Directions for this task => Your answer must be the lines of the entries below, exactly as written, from the first line through the line containing "Record stream_wf (io".

Dataset entries:
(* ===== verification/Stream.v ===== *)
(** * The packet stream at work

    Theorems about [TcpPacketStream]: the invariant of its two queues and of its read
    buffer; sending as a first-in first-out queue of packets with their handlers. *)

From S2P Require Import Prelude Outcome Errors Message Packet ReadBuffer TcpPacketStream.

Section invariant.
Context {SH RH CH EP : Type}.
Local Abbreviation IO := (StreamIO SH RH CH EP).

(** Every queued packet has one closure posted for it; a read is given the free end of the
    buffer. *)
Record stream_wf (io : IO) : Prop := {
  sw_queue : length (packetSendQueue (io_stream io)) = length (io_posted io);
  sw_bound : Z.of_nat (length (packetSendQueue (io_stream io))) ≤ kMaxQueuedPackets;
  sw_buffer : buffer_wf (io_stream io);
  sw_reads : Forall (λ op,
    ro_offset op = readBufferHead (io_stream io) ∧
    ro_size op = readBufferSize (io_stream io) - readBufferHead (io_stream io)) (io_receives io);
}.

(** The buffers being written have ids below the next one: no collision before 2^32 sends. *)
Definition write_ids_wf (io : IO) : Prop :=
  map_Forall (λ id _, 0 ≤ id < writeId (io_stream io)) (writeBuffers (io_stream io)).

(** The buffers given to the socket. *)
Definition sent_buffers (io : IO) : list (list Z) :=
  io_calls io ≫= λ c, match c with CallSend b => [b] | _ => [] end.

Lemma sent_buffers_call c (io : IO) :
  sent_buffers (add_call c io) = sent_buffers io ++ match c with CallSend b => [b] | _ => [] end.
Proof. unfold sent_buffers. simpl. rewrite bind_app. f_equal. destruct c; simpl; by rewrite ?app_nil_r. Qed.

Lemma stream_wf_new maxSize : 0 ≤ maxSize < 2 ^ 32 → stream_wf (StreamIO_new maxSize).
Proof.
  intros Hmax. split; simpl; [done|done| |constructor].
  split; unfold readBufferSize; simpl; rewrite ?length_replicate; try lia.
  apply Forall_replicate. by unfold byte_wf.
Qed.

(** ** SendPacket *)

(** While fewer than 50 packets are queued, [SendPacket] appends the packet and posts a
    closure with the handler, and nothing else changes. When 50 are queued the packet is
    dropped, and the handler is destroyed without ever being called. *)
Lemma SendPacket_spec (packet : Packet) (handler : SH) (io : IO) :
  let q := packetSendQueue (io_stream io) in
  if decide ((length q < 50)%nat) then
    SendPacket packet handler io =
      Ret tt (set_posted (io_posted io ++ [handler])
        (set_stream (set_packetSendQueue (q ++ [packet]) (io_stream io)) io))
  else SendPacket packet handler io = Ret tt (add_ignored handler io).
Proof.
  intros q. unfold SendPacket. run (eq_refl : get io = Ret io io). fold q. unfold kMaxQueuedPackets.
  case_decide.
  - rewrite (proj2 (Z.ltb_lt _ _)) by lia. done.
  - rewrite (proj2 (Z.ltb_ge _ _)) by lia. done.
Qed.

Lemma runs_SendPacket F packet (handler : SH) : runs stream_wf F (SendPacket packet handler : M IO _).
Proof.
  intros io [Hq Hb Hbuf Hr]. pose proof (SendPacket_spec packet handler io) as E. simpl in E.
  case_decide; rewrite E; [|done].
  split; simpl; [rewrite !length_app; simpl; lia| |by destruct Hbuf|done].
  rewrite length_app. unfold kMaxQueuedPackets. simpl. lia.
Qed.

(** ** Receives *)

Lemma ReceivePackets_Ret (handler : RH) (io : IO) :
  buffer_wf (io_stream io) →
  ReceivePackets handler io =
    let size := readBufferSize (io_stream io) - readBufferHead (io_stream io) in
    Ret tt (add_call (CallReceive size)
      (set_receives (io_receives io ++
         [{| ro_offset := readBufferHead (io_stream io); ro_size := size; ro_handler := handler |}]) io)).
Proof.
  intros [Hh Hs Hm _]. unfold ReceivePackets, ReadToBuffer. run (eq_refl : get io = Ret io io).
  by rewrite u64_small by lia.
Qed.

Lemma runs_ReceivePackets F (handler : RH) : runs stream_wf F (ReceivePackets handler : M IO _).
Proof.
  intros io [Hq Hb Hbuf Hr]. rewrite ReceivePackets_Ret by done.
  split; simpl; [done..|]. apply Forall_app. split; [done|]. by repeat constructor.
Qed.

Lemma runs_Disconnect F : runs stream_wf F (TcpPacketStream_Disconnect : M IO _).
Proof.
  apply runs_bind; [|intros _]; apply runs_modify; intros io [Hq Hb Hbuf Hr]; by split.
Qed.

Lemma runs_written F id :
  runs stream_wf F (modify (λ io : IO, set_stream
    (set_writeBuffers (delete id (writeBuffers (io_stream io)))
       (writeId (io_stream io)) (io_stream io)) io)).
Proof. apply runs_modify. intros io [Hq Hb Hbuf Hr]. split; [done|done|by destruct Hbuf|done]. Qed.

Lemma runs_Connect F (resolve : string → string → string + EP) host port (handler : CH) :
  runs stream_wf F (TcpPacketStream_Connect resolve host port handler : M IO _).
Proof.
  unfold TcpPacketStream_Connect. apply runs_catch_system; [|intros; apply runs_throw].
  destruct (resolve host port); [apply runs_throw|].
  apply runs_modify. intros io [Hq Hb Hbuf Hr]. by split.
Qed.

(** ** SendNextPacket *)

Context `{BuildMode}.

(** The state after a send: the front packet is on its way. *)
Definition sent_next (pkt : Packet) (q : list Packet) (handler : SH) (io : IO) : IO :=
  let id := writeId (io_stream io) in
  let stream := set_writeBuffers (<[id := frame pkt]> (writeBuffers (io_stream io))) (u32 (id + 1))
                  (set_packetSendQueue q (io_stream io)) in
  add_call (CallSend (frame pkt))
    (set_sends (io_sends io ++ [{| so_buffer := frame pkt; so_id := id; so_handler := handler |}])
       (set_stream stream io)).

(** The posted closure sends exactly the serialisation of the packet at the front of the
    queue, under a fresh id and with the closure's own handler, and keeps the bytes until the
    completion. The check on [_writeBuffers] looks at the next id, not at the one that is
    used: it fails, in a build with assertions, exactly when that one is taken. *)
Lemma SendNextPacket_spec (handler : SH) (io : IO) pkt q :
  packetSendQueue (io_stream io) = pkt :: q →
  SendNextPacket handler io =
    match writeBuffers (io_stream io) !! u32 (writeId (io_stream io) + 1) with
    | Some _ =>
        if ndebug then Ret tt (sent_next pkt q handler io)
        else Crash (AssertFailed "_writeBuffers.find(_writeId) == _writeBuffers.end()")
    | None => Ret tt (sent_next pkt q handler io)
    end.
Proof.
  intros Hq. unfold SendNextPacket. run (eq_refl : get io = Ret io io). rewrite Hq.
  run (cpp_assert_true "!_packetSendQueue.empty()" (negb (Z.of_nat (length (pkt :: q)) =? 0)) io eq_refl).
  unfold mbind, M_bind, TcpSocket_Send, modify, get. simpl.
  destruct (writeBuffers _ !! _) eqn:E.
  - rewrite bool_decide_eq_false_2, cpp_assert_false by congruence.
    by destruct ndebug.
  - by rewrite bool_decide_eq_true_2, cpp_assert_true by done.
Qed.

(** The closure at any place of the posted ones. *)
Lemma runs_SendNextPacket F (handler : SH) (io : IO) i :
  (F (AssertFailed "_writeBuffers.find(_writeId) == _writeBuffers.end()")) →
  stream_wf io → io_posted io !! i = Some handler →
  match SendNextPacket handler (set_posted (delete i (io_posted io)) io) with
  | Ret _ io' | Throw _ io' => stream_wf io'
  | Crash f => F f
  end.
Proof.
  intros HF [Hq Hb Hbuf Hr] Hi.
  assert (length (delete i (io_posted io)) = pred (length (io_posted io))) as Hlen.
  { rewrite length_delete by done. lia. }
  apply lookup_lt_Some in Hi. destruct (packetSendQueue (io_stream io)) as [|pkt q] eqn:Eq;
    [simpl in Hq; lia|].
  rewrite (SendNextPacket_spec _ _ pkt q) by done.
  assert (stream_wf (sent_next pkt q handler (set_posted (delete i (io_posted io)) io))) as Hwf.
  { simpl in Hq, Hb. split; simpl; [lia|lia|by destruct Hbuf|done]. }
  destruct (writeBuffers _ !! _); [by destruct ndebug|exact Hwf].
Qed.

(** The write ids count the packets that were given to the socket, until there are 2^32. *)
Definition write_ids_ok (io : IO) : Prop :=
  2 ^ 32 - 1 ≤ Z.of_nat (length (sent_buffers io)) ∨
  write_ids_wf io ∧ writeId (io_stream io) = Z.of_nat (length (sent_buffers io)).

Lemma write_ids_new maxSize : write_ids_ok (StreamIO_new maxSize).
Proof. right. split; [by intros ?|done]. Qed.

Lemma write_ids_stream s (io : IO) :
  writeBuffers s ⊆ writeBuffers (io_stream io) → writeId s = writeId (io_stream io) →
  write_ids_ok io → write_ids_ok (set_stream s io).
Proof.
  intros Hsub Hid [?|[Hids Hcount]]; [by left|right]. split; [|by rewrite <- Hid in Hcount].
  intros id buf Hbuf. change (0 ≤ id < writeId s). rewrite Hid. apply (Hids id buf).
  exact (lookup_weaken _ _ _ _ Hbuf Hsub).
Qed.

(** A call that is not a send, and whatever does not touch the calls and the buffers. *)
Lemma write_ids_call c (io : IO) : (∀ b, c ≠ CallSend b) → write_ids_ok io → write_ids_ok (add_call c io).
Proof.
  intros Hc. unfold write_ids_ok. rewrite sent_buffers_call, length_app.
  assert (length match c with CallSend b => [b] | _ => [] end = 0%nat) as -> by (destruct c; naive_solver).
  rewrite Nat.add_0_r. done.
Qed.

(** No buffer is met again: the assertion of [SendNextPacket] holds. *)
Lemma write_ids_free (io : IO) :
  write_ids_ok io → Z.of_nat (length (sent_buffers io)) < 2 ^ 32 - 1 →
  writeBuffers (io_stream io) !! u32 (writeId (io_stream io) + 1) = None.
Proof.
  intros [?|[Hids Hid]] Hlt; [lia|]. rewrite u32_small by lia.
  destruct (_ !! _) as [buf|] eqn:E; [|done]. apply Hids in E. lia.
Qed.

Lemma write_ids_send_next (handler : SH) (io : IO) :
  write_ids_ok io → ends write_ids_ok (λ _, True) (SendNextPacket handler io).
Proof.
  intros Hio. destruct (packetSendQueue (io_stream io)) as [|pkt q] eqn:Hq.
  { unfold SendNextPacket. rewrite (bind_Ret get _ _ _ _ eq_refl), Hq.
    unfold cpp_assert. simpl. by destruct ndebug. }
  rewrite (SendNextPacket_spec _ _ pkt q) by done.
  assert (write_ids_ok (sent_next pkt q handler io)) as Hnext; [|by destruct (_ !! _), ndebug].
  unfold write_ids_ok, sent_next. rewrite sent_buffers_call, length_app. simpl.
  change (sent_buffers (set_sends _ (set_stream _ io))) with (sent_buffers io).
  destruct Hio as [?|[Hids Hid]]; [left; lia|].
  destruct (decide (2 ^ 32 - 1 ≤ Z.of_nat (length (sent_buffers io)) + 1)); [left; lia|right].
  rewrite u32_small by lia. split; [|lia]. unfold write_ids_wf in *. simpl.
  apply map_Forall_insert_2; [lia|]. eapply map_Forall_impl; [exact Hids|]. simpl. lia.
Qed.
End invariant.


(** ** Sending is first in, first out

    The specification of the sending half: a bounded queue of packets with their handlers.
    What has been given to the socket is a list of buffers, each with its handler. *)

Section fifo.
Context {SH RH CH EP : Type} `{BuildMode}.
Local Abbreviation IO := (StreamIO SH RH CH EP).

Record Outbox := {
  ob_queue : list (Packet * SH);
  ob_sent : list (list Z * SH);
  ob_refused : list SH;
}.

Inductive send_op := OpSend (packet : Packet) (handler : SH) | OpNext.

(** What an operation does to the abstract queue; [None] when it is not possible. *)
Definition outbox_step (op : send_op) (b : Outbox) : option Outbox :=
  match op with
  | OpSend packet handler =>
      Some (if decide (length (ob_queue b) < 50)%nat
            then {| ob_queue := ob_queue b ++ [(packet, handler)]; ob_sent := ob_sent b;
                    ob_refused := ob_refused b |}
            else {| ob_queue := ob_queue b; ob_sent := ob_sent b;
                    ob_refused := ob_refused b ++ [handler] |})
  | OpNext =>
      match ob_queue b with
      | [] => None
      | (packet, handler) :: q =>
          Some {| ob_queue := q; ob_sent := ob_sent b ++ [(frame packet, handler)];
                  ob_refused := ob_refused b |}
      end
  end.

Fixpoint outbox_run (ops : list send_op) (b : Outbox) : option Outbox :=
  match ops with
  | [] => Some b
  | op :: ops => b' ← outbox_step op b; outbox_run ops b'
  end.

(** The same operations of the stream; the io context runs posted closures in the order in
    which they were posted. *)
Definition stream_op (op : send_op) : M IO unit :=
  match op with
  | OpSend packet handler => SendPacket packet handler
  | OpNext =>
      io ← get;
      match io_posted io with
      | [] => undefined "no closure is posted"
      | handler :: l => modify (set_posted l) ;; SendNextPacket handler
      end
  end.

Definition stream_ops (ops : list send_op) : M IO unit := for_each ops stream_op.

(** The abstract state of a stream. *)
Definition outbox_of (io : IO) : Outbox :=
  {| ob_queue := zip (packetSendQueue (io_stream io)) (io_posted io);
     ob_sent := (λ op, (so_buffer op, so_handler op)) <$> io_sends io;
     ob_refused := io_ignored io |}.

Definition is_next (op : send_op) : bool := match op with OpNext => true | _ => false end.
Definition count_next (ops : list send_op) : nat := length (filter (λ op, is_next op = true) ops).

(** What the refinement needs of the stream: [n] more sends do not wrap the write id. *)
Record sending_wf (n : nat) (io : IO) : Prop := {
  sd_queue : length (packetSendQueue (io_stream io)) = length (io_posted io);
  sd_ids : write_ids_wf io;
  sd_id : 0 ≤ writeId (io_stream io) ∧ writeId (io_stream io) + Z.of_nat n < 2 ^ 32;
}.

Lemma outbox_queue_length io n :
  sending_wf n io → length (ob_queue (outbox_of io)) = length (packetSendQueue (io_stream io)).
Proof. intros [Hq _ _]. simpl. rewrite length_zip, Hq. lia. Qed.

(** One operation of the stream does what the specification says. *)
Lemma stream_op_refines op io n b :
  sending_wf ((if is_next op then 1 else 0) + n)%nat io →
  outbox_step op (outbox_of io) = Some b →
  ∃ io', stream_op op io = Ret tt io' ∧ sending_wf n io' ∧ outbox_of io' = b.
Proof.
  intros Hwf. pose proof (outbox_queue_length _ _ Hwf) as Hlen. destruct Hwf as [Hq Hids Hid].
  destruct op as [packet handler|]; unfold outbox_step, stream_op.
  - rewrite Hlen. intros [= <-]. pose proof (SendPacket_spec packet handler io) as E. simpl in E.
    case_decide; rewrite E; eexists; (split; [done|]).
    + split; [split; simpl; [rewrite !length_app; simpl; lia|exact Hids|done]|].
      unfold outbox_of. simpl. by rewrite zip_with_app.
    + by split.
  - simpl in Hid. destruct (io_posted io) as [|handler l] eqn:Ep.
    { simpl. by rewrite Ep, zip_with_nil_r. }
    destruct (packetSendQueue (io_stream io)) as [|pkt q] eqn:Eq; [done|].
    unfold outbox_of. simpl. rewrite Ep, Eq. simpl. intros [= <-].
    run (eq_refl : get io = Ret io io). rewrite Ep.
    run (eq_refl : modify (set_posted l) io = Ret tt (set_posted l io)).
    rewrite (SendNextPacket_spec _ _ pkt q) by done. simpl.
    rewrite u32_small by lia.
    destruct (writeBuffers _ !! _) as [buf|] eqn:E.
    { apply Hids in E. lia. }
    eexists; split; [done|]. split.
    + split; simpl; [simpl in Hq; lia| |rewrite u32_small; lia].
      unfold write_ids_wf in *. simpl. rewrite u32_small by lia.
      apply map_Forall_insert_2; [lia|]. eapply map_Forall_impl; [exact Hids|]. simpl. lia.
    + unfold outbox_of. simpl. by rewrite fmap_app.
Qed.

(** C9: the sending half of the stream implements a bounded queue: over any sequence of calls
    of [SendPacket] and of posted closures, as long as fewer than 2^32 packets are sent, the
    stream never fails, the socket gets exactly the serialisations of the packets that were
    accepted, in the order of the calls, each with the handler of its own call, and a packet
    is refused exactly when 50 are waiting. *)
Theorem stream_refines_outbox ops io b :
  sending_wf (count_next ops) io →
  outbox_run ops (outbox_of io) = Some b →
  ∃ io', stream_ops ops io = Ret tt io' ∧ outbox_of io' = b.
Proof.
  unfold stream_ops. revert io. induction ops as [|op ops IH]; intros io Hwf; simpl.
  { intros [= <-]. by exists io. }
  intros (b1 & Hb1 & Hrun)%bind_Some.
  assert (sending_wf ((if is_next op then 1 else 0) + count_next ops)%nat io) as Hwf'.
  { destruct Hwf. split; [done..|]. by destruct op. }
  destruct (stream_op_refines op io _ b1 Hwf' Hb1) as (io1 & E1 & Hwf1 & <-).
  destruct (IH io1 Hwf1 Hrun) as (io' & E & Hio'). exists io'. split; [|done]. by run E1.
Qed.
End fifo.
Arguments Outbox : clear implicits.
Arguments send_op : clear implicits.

Output for this exercise =>
(* ===== verification/Stream.v ===== *)
(** * The packet stream at work

    Theorems about [TcpPacketStream]: the invariant of its two queues and of its read
    buffer; sending as a first-in first-out queue of packets with their handlers. *)

From S2P Require Import Prelude Outcome Errors Message Packet ReadBuffer TcpPacketStream.

Section invariant.
Context {SH RH CH EP : Type}.
Local Abbreviation IO := (StreamIO SH RH CH EP).

(** Every queued packet has one closure posted for it; a read is given the free end of the
    buffer. *)
Record stream_wf (io : IO) : Prop := {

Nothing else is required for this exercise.